**What you are asked to do:**
Your task is to reproduce exactly the lines that run from the beginning of the data through the line where "Module SchedulerTick." appears.

**Records for this task:**
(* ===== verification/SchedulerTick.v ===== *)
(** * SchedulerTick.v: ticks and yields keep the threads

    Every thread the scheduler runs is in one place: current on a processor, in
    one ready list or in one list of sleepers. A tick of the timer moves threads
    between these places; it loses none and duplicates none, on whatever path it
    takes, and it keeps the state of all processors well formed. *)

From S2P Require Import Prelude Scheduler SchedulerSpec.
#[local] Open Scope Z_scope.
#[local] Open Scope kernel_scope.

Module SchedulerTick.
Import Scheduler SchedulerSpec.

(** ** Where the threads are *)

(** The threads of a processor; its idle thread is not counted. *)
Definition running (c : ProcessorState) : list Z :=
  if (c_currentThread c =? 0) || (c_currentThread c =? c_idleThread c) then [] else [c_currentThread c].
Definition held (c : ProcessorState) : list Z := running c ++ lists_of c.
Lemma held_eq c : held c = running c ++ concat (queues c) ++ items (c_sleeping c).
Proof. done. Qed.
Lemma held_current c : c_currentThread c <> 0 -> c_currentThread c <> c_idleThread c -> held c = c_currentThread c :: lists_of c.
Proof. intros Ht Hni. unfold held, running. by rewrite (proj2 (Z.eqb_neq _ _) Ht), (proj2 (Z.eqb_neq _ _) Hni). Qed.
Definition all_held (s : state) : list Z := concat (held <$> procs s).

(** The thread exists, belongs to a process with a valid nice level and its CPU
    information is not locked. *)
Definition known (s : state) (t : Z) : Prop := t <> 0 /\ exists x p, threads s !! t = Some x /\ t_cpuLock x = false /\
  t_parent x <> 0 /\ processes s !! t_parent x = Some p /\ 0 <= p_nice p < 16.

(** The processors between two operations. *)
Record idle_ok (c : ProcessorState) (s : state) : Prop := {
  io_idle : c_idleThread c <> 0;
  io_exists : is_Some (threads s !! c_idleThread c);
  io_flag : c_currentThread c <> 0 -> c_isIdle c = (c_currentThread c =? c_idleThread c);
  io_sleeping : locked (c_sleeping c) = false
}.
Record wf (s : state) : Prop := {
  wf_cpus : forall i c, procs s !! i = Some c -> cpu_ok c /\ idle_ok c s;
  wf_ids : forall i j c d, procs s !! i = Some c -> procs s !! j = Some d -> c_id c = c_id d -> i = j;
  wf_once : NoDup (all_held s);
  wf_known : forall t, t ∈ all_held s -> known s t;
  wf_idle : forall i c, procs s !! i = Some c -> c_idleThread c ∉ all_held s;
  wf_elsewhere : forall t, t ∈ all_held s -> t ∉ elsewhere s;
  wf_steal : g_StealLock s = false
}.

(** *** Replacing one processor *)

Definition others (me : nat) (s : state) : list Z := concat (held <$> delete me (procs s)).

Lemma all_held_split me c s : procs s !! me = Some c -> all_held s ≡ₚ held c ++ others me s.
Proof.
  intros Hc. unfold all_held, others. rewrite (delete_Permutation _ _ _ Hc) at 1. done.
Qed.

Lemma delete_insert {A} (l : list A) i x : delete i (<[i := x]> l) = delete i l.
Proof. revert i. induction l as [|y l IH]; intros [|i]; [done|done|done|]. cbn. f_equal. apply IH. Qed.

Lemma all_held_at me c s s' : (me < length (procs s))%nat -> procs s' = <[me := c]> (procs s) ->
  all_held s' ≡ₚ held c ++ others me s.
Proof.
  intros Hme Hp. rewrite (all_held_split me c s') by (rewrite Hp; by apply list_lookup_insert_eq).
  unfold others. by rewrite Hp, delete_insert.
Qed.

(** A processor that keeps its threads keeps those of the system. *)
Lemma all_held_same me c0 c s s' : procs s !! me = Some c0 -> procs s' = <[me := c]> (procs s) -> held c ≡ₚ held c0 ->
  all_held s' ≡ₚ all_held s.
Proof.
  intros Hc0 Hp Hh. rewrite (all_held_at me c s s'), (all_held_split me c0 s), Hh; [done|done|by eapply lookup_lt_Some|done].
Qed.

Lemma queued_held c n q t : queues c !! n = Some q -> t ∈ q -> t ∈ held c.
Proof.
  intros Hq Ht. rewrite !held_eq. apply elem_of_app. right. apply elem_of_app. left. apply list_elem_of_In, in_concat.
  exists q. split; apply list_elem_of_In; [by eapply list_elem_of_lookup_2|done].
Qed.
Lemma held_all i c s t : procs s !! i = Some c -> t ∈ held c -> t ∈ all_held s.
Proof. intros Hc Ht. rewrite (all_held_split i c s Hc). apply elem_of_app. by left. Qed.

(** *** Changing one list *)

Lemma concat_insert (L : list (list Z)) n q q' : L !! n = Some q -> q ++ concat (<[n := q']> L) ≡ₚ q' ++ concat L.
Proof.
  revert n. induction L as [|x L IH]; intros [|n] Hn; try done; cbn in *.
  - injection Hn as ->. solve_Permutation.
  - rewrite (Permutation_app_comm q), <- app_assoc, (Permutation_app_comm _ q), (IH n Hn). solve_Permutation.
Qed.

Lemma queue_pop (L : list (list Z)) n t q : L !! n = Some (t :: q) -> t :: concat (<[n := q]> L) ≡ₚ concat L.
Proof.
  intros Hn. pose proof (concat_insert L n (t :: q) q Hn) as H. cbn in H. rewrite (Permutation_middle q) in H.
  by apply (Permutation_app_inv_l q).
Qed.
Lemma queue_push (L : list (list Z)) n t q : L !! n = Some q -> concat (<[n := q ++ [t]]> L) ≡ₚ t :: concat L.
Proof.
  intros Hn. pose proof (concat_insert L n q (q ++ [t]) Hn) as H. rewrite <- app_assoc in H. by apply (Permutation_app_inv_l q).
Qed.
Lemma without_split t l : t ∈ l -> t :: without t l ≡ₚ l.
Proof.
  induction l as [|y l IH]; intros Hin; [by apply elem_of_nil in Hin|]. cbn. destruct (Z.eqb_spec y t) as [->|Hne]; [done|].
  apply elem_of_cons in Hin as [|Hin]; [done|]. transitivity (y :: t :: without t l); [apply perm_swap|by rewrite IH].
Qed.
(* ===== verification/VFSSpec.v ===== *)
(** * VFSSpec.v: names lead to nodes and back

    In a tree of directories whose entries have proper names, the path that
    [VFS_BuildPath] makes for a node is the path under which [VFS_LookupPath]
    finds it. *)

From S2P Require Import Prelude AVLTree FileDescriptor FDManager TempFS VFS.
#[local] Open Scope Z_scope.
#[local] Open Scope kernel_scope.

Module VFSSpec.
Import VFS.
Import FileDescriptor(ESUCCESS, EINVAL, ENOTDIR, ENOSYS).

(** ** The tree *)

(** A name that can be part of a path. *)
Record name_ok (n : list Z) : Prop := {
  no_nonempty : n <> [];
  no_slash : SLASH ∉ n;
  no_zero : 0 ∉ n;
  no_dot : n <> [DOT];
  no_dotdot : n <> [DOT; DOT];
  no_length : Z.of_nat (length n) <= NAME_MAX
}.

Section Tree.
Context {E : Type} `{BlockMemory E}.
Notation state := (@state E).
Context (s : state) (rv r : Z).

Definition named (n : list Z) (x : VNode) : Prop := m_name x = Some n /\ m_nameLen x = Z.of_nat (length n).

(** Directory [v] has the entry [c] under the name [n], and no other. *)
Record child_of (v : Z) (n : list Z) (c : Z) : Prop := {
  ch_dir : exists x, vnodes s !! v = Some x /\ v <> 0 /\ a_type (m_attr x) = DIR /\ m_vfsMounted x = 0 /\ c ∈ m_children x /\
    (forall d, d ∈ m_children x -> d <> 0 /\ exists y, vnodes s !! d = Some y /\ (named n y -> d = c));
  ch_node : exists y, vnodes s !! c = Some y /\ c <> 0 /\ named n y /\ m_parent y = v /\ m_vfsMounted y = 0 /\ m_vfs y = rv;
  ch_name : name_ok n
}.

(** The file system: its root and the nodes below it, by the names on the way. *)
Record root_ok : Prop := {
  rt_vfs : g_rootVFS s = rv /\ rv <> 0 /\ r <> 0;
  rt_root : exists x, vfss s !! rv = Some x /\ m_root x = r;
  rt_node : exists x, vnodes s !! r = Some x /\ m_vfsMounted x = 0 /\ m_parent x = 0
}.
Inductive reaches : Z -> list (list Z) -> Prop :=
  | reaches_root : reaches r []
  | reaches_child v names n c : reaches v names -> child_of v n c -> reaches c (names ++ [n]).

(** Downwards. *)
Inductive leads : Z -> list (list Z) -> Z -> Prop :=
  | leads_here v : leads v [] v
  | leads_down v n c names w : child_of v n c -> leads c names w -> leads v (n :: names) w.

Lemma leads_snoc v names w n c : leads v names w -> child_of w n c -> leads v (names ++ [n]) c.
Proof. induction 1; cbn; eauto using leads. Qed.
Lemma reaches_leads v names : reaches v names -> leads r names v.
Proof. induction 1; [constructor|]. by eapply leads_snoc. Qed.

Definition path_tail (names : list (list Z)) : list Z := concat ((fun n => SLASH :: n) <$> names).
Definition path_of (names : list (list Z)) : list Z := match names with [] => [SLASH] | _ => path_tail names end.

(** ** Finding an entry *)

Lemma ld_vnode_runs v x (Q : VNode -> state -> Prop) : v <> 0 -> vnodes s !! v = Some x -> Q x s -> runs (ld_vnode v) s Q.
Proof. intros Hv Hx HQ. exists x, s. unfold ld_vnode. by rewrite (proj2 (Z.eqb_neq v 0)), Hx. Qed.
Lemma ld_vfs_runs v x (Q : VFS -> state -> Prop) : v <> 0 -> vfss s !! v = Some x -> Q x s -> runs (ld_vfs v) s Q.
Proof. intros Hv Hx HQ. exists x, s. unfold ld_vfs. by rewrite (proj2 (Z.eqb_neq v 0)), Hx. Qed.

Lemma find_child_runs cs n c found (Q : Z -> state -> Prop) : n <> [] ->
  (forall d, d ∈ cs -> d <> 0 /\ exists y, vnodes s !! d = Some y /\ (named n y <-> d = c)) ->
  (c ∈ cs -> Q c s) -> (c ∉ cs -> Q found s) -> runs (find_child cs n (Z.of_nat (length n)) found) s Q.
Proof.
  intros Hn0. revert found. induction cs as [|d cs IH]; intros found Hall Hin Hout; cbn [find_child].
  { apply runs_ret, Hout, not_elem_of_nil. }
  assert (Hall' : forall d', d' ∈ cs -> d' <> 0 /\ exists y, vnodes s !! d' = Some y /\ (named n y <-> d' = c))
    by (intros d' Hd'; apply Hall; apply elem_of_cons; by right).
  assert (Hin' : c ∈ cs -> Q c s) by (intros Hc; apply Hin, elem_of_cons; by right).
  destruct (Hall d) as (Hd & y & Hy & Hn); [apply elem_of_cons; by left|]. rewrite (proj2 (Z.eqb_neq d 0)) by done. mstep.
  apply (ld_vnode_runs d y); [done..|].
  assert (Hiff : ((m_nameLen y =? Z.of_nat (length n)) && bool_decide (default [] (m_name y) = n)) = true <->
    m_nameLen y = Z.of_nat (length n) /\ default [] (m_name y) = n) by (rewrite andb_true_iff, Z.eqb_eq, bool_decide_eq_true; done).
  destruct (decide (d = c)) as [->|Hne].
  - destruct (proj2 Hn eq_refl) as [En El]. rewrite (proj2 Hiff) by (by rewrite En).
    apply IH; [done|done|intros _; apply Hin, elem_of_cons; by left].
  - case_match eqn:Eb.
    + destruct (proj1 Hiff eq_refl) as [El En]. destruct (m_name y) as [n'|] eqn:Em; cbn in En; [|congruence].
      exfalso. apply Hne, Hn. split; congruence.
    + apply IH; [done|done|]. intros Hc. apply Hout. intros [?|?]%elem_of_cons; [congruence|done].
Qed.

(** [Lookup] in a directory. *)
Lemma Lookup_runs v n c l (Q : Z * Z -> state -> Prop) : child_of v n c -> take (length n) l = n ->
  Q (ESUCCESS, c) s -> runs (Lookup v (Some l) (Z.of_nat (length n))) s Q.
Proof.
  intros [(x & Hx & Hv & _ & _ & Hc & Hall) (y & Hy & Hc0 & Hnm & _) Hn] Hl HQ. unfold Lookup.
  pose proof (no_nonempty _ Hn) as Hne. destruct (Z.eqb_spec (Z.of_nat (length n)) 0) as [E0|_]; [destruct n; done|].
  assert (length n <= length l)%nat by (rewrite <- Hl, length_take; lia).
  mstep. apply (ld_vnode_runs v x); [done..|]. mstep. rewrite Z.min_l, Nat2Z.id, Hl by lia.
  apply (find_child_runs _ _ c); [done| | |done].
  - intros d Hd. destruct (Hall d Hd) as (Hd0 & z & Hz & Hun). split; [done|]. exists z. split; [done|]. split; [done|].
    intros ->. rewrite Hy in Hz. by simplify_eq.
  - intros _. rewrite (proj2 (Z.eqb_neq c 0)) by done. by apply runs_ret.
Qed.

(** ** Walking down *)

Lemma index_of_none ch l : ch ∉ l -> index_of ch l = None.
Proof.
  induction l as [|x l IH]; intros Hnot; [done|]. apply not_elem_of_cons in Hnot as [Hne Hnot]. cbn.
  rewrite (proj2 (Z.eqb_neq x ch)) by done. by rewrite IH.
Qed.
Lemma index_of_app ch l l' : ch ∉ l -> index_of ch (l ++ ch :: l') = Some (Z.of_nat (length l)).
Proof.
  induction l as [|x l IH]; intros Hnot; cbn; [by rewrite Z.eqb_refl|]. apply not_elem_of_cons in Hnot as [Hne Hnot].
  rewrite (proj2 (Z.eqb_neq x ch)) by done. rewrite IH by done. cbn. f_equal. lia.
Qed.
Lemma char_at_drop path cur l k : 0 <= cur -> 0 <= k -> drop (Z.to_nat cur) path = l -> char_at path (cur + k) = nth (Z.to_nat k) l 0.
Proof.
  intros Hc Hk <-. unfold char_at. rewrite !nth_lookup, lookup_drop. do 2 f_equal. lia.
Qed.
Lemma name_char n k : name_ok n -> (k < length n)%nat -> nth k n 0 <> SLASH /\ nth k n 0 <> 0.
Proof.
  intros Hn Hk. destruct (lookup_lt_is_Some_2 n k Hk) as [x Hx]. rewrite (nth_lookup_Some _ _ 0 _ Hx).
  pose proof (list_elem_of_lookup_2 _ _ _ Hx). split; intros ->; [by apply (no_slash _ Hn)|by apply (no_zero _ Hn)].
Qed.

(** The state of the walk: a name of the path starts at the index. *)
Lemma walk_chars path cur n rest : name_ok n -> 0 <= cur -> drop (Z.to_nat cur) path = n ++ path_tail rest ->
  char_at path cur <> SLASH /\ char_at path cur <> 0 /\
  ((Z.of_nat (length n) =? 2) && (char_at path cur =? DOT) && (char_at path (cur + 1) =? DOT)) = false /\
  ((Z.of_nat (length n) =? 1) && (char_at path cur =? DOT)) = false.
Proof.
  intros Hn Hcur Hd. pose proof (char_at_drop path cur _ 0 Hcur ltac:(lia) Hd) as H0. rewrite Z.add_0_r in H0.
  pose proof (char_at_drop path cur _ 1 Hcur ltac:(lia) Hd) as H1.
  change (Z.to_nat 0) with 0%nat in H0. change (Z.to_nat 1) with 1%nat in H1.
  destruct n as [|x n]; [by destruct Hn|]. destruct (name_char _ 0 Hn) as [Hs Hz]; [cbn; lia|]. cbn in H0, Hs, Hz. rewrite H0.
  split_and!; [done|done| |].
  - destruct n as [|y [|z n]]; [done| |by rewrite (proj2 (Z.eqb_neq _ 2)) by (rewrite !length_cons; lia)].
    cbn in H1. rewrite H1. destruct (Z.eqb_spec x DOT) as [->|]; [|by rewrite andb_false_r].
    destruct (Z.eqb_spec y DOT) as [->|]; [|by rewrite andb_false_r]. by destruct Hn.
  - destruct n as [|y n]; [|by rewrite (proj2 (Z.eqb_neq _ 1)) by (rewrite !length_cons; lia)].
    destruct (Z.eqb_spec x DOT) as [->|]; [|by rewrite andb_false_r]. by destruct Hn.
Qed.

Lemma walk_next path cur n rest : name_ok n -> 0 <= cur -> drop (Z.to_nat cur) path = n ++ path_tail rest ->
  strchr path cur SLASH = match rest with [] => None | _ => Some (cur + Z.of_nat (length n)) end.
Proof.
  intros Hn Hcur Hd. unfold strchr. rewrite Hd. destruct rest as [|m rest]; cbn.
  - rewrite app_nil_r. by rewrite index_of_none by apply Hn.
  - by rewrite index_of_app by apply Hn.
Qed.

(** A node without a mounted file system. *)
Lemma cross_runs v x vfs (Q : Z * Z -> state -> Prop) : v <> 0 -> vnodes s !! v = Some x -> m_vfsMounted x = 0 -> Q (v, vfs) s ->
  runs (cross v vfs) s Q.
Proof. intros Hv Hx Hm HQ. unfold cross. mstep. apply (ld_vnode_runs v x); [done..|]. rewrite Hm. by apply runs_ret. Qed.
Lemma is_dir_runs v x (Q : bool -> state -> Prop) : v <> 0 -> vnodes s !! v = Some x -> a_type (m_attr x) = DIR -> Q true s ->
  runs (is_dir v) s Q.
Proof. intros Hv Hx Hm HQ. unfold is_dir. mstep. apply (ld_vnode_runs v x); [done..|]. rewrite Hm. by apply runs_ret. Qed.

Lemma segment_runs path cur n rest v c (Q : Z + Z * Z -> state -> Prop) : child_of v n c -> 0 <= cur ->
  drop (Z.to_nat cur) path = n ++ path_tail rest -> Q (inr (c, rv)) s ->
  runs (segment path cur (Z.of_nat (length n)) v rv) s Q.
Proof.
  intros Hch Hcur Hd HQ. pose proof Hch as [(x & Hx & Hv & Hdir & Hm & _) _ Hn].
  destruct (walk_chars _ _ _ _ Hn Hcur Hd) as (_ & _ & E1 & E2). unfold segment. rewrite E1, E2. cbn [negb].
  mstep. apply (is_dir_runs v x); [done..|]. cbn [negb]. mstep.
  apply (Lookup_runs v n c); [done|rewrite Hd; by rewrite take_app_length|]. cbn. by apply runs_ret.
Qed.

**Answer space:**
(* ===== verification/SchedulerTick.v ===== *)
(** * SchedulerTick.v: ticks and yields keep the threads

    Every thread the scheduler runs is in one place: current on a processor, in
    one ready list or in one list of sleepers. A tick of the timer moves threads
    between these places; it loses none and duplicates none, on whatever path it
    takes, and it keeps the state of all processors well formed. *)

From S2P Require Import Prelude Scheduler SchedulerSpec.
#[local] Open Scope Z_scope.
#[local] Open Scope kernel_scope.

Module SchedulerTick.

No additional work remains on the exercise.